2.13 Dat betekent dat ook de berekening van buitengerechtelijke incassokosten, die op 29 maart 2022 zijn aangezegd in de ‘veertiendagenbrief’ die als productie 6 bij de inleidende dagvaarding zit, van een te hoge hoofdsom uitgaat. [appellant] heeft met zijn tweede grief aangevoerd dat hij in het geheel geen incassokosten verschuldigd is omdat niet is aangetoond dat die kosten zijn gemaakt. [appellant] gaat daarmee ten onrechte voorbij aan het ook al door de kantonrechter aangehaalde Besluit vergoeding voor buitengerechtelijke kosten. [appellant] handelde bij de hier bedoelde lening als natuurlijk persoon en niet in de uitoefening van zijn bedrijf. De grief faalt.
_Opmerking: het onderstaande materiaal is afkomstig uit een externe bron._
(** The maps are shared with the configuration, so that the change is seen by
    everything that holds a copy of it. *)
(*@ src/cmd/main.go:592-611 enableClusterTrustBundleFeatureForSKR *)
Definition enableClusterTrustBundleFeatureForSKR (c : ConverterConfig) : ConverterConfig :=
  let k := ccKubernetes c in
  let api := kcKubeApiServer k in
  mkConverterConfig
    (mkKubernetesConfig
       (mkKubeApiServer (ACLConfigMapName api) (MaxTokenExpiration api)
          (<["certificates.k8s.io/v1beta1/clustertrustbundles" := true]> (RuntimeConfig api))
          (<["ClusterTrustBundleProjection" := true]> (<["ClusterTrustBundle" := true]> (FeatureGates api))))
       (<["ClusterTrustBundleProjection" := true]> (KubeletFeatureGates k)) (DefaultVersion k)
       (EnableKubernetesVersionAutoUpdate k) (EnableMachineImageVersionAutoUpdate k) (DefaultOperatorOidc k))
    (ccDNS c) (ccProvider c) (ccMachineImage c) (ccGardener c) (ccAuditLogPolicyConfigMapName c)
    (ccWindowMapPath c) (ccTolerations c) (ccEnableDualStackIP c) (ccTenantConfigPath c).

(** The kubeconfig controller, for the flags minimal-rotation-time and
    kubeconfig-expiration-time. *)
(*@ src/cmd/main.go:239-256 main *)
Definition kubeconfigController (project : string) (minimalRotationTimeRatio : spec_float) (expirationTime : Z) :
    GardenerClusterController :=
  mkController (mkProvider ("garden-" +:+ project) (toDuration (Seconds expirationTime)))
    (int64 (toDuration (f64mul minimalRotationTimeRatio (Minutes expirationTime)) * Minute)) minimalRotationTimeRatio.

(** With the defaults, 0.6 of a day, a kubeconfig is renewed after 13h 40m 48s. *)
Definition defaultKubeconfigController : GardenerClusterController :=
  kubeconfigController "kyma" (f64div (f64 6) (f64 10)) (24 * Hour).
Example default_rotation :
  rotationPeriod defaultKubeconfigController = (864 * Minute)%Z /\
  kpExpirationInSeconds (KubeconfigProvider defaultKubeconfigController) = 86400%Z /\
  nextRequeue testNow testNow (864 * Minute) rotationPeriodRatio = (49248 * Second)%Z.
Proof. by vm_compute. Qed.

Section Startup.
Context `{YamlLib} `{Codec Unstructured}.
Context (fl : flags).

(*@ src/cmd/main.go:583-590 configureRuntimeBootstrapper *)
Definition configureRuntimeBootstrapper (config : BootstrapperConfig) : prog (result RuntimeBootstrapperInstaller) :=
  err ← Validate config;
  mret (match err with Some e => Err e | None => Ok (NewInstaller config) end).

Definition kcpNames : KCPConfig := KCPCfg (rtbConfig fl).
Definition trustBundleWanted : bool := negb (String.eqb (kcpClusterTrustBundleName kcpNames) "").

(** The configuration after start-up. *)
(*@ src/cmd/main.go:323-329 main *)
Definition startupConfig (config : Config) : Config :=
  if runtimeBootstrapperEnabled fl && trustBundleWanted
  then mkConfig (enableClusterTrustBundleFeatureForSKR (cfgConverterConfig config)) (cfgClusterConfig config)
  else config.

(*@ src/cmd/main.go:406-425 main *)
Definition operatorConfig (config : Config) (auditLogDataProvider : DataProvider) : RCCfg :=
  mkRCCfg defaultGardenerRequeueDuration defaultShootCreateRequeueDuration defaultShootDeleteRequeueDuration
    defaultShootReconcileRequeueDuration defaultControlPlaneRequeueDuration (statusRequeueDelay fl) Finalizer
    ("garden-" +:+ gardenerProjectName fl) (auditLogMandatory fl) (apiServerAclEnabled fl)
    (networkRestrictionGlobalEnabled fl) (dedicatedAuditLoggingEnabled fl) auditLogDataProvider
    (registryCacheConfigControllerEnabled fl) (runtimeBootstrapperEnabled fl)
    (if runtimeBootstrapperEnabled fl then Some (NewInstaller (rtbConfig fl)) else None)
    (startupConfig config).

Definition inControlPlane (name : string) : NamespacedName := mkNN defaultControlPlaneSystemNamespace name.
Definition aclConfigMapName (config : Config) : string :=
  ACLConfigMapName (kcKubeApiServer (ccKubernetes (cfgConverterConfig config))).

(** The watcher of the configuration, unless neither feature is enabled. *)
(*@ src/cmd/main.go:311-404 main *)
Definition configReloadWatcher (config : Config) : option ConfigReloadWatcher :=
  if apiServerAclEnabled fl || runtimeBootstrapperEnabled fl then
    Some
      (mkConfigReloadWatcher defaultControlPlaneSystemNamespace
         ((if runtimeBootstrapperEnabled fl
           then [inControlPlane (kcpConfigName kcpNames); inControlPlane (kcpManifestsConfigMapName kcpNames)]
           else []) ++
          (if apiServerAclEnabled fl then [inControlPlane (aclConfigMapName config)] else []))%list
         (if runtimeBootstrapperEnabled fl && negb (String.eqb (kcpPullSecretName kcpNames) "")
          then [inControlPlane (kcpPullSecretName kcpNames)] else [])
         (if runtimeBootstrapperEnabled fl && trustBundleWanted
          then Some (mkNN "" (kcpClusterTrustBundleName kcpNames)) else None)
         (Some (fun configObject runtime =>
            if String.eqb (nn_Name configObject) (aclConfigMapName config)
            then AclNeedsToBeEnabled (apiServerAclEnabled fl) runtime else true)))
  else None.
2.14 Toewijsbaar is € 21.500,- met contractuele rente over € 23.000,- van 20 januari 2020 tot 1 mei 2021 en met contractuele rente over € 21.500,- vanaf 1 mei 2021 tot voldoening. Daarnaast is [appellant] op grond van het onder 2.13 genoemde Besluit over € 21.500,- aan buitengerechtelijke incassokosten verschuldigd € 1.197,90 (€ 990,- te vermeerderen met 21% btw ofwel € 207,90). De hiermee gemoeide veroordelingen berekend tot 25 april 2022, de datum van dagvaarding, blijven onder het bedrag van € 25.000,- waartoe [geïntimeerden] hun vordering hebben beperkt. de conclusie

2.15 Hoewel het hof [appellant] dus zal veroordelen tot een lager bedrag dan de kantonrechter heeft gedaan en in zoverre het bestreden vonnis zal vernietigen, blijft [appellant] de grotendeels in het ongelijk gestelde partij. Het hof laat de kostenveroordeling in de kantonprocedure in stand en verwerpt de daartegen gerichte derde grief van [appellant] .
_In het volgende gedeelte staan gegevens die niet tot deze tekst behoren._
(** The state functions up to the creation, when there is no Shoot. *)
Lemma initialize_alone w Q :
  onTheWay w -> wShoot w = None -> ContainsFinalizer (rtMeta (wRuntime w)) (CfgFinalizer m) = true ->
  (forall h, after h w = w -> let s := mkState (wRuntime w) (rtStatus (wRuntime w)) None in
     swp (serving w) worldCall
       (match FindStatusCondition (Conditions (rtStatus (wRuntime w))) ConditionTypeRuntimeProvisioned with
        | None =>
            _ ← statePending ConditionTypeRuntimeProvisioned ConditionReasonInitialized ConditionUnknown "Runtime initialized";
            updateStatusAndRequeueAfter (StatusRequeueDelay m)
        | Some _ => switchState SfnCreateShoot
        end) s h (turnTo (serving w) worldCall Q 13) (fun _ => False)) ->
  wp (serving w) worldCall (Reconcile m (objName KRuntime (wRuntime w))) [] (returns Q).
Proof.
  intros (_ & Hv & _) Hs Hfin Hgo. pose proof Hv as (_ & Hdel & Hlabels & _).
  apply start; [done|by unfold shootOf; rewrite Hs|]. intros h Ha. unfold shootOf. rewrite Hs.
  unfold sFnInitialize. apply swp_bind, swp_getInstance, swp_bind, swp_modify. cbn [instance]. rewrite Hdel, Hfin.
  cbn [negb andb]. destruct (String.eqb_spec (mapGet (Labels (rtMeta (wRuntime w))) LabelKymaRuntimeID) "") as [E|_];
    [by apply labelled in E|]. apply swp_bind, swp_getState. by apply Hgo.
Qed.

Lemma initialized_round w :
  onTheWay w -> wShoot w = None -> ContainsFinalizer (rtMeta (wRuntime w)) (CfgFinalizer m) = true ->
  FindStatusCondition (Conditions (rtStatus (wRuntime w))) ConditionTypeRuntimeProvisioned = None ->
  wp (serving w) worldCall (Reconcile m (objName KRuntime (wRuntime w))) [] (returns (advanced w)).
Proof.
  intros Hw Hs Hfin Hcond. apply initialize_alone; [done..|]. intros h Ha. rewrite Hcond. cbv zeta.
  apply (pend w (serving w) worldCall); [done|by rewrite Ha|]. intros now v' h' Hv' Hafter. right. split.
  { apply again_after. do 3 right. by left. }
  rewrite Hafter, Ha. pose proof (keeps_recorded _ _ _ _ _ _ _ _ Hv') as Hk.
  apply forward_alone; [done|by apply keeps_onTheWay|]. rewrite !noShoot_rounds by done. cbn.
  destruct (found_pending _ _ _ _ _ _ _ _ Hv') as [c ->]. destruct Hv' as ((_ & _ & _ & _ & _ & _ & E7) & _ & _).
  assert (ContainsFinalizer (rtMeta v') (CfgFinalizer m) = true) as ->.
  { apply contains_finalizer. rewrite E7. by apply contains_finalizer. }
  rewrite Hfin, Hcond. lia.
Qed.

Context (Hgardener : gardenerCreates) (Hconverts : converts) (Haudit : auditLogged).
Context (Hnamespace : ShootNamesapace m = gardenNamespace m).
Context (Hauth : forall c : AuthenticationConfiguration, isOk (marshal c) = true).

(** A part that writes nothing of the world. *)
Lemma quietly {A} w (p : prog A) h (Q : outcome A -> history -> Prop) (Post : A -> history -> Prop) :
  wp (serving w) (fun _ => untracked) p h (returns Post) ->
  (forall a h', Post a h' -> after h' w = after h w -> Q (Done a) h') -> wp (serving w) worldCall p h Q.
Proof.
  intros Hp HQ. apply (wp_weaken (serving w) _ (fun _ => untracked)); [done|intros ? c; case_call c; done|].
  eapply wp_mono; [|apply wp_trace, Hp]. intros [a|] h' [Hpost He]; [|done]. apply HQ; [done|]. by apply after_untracked.
Qed.

Lemma structured_config w cmKey oidc h :
  wp (serving w) (fun _ => untracked) (CreateOrUpdateStructuredAuthConfigMap cmKey oidc) h
    (returns (fun err _ => err = None)).
Proof.
  unfold CreateOrUpdateStructuredAuthConfigMap, authConfigMap. wp_norm. split; [done|]. intros r [_ Hr].
  destruct r as [cm|e]; cbn in Hr |- *; rewrite ?Hr.
  all: destruct (proj1 (isOk_true _) (Hauth (toAuthenticationConfiguration oidc))) as [bytes ->]; cbn;
    (split; [done|]); intros x [_ Hx]; by apply isOk_true in Hx as [y ->].
Qed.

(** What the interface of the converter adds. *)
Lemma conversion_done w opts h :
  provisionable (wRuntime w) -> createsWith opts ->
  wp (serving w) (fun _ => untracked) (toShootCreate opts (wRuntime w)) h (returns (fun cv _ =>
    rtStatus (cvRuntime cv) = rtStatus (wRuntime w) /\ exists o, cvShoot cv = Ok o /\ shootFor (wRuntime w) o)).
Proof.
  intros Hv Hopts. set (Q := mayPanic (fun cv (_ : history) =>
    sameIdentity (wRuntime w) (cvRuntime cv) /\ namesShoot (coConverterConfig opts) (wRuntime w) (cvShoot cv))).
  assert (wp (serving w) (fun _ => untracked) (toShootCreate opts (wRuntime w)) h Q) as Hid.
  { apply create_ok; [intros ? c; case_call c; done|by intros ? ? _ ? ?|done]. }
  eapply wp_mono; [|apply (wp_conj _ _ _ _ _ _ (Hconverts w opts h Hv Hopts) Hid)].
  intros [cv|] h' [Hq Hn]; [|done]. destruct Hq as (o & Ho & Hpatch & Hmade). destruct Hn as [(_ & Hst & _) Hn].
  split; [done|]. exists o. split; [done|]. split; [|by split]. rewrite Ho in Hn. destruct Hn as [Hn Hns]. cbn.
  unfold shootKey. rewrite Hn, Hns, (proj1 Hopts), Hnamespace. done.
Qed.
2.16 [appellant] wordt ook veroordeeld in de kosten van het hoger beroep. Die kosten zijn aan de kant van [geïntimeerden] : € 783,- voor griffierecht en € 6.284,- voor salaris van de advocaat (4 punten, tarief III in hoger beroep à € 1.571,-). Daarnaast is [appellant] aan getuigentaxe voor de door [geïntimeerden] opgeroepen getuige € 400,- verschuldigd.

4 De beslissing

Het hof:

  • vernietigt het vonnis van de kantonrechter in de rechtbank Noord-Nederland, locatie Groningen, van 7 maart 2023 voor zover het gaat om de veroordeling onder 5.1 en veroordeelt [appellant] in plaats daarvan om tegen kwijting aan [geïntimeerden] te betalen een bedrag van € 21.500,- aan hoofdsom en € 1.197,90 aan buitengerechtelijke incassokosten, te vermeerderen met 2% overeengekomen rente over € 23.000,- van 20 januari 2020 tot 1 mei 2021 en over € 21.500,- vanaf 1 mei 2021 tot voldoening;

  • bekrachtigt die uitspraak voor het overige;

  • veroordeelt [appellant] in de volgende kosten van [geïntimeerden] in hoger beroep:

€ 783,- griffierecht € 6.284,- salaris advocaat volgens liquidatietarief € 400,- getuigentaxe en bepaalt dat deze kosten moeten worden betaald binnen veertien dagen na heden;

  • wijst af wat meer of anders is gevorderd.

Dit arrest is gewezen door mrs. M.E.L. Fikkers, W.F. Boele en A.A.J. Smelt en is door de rolraadsheer in aanwezigheid van de griffier in het openbaar uitgesproken op 26 augustus 2025.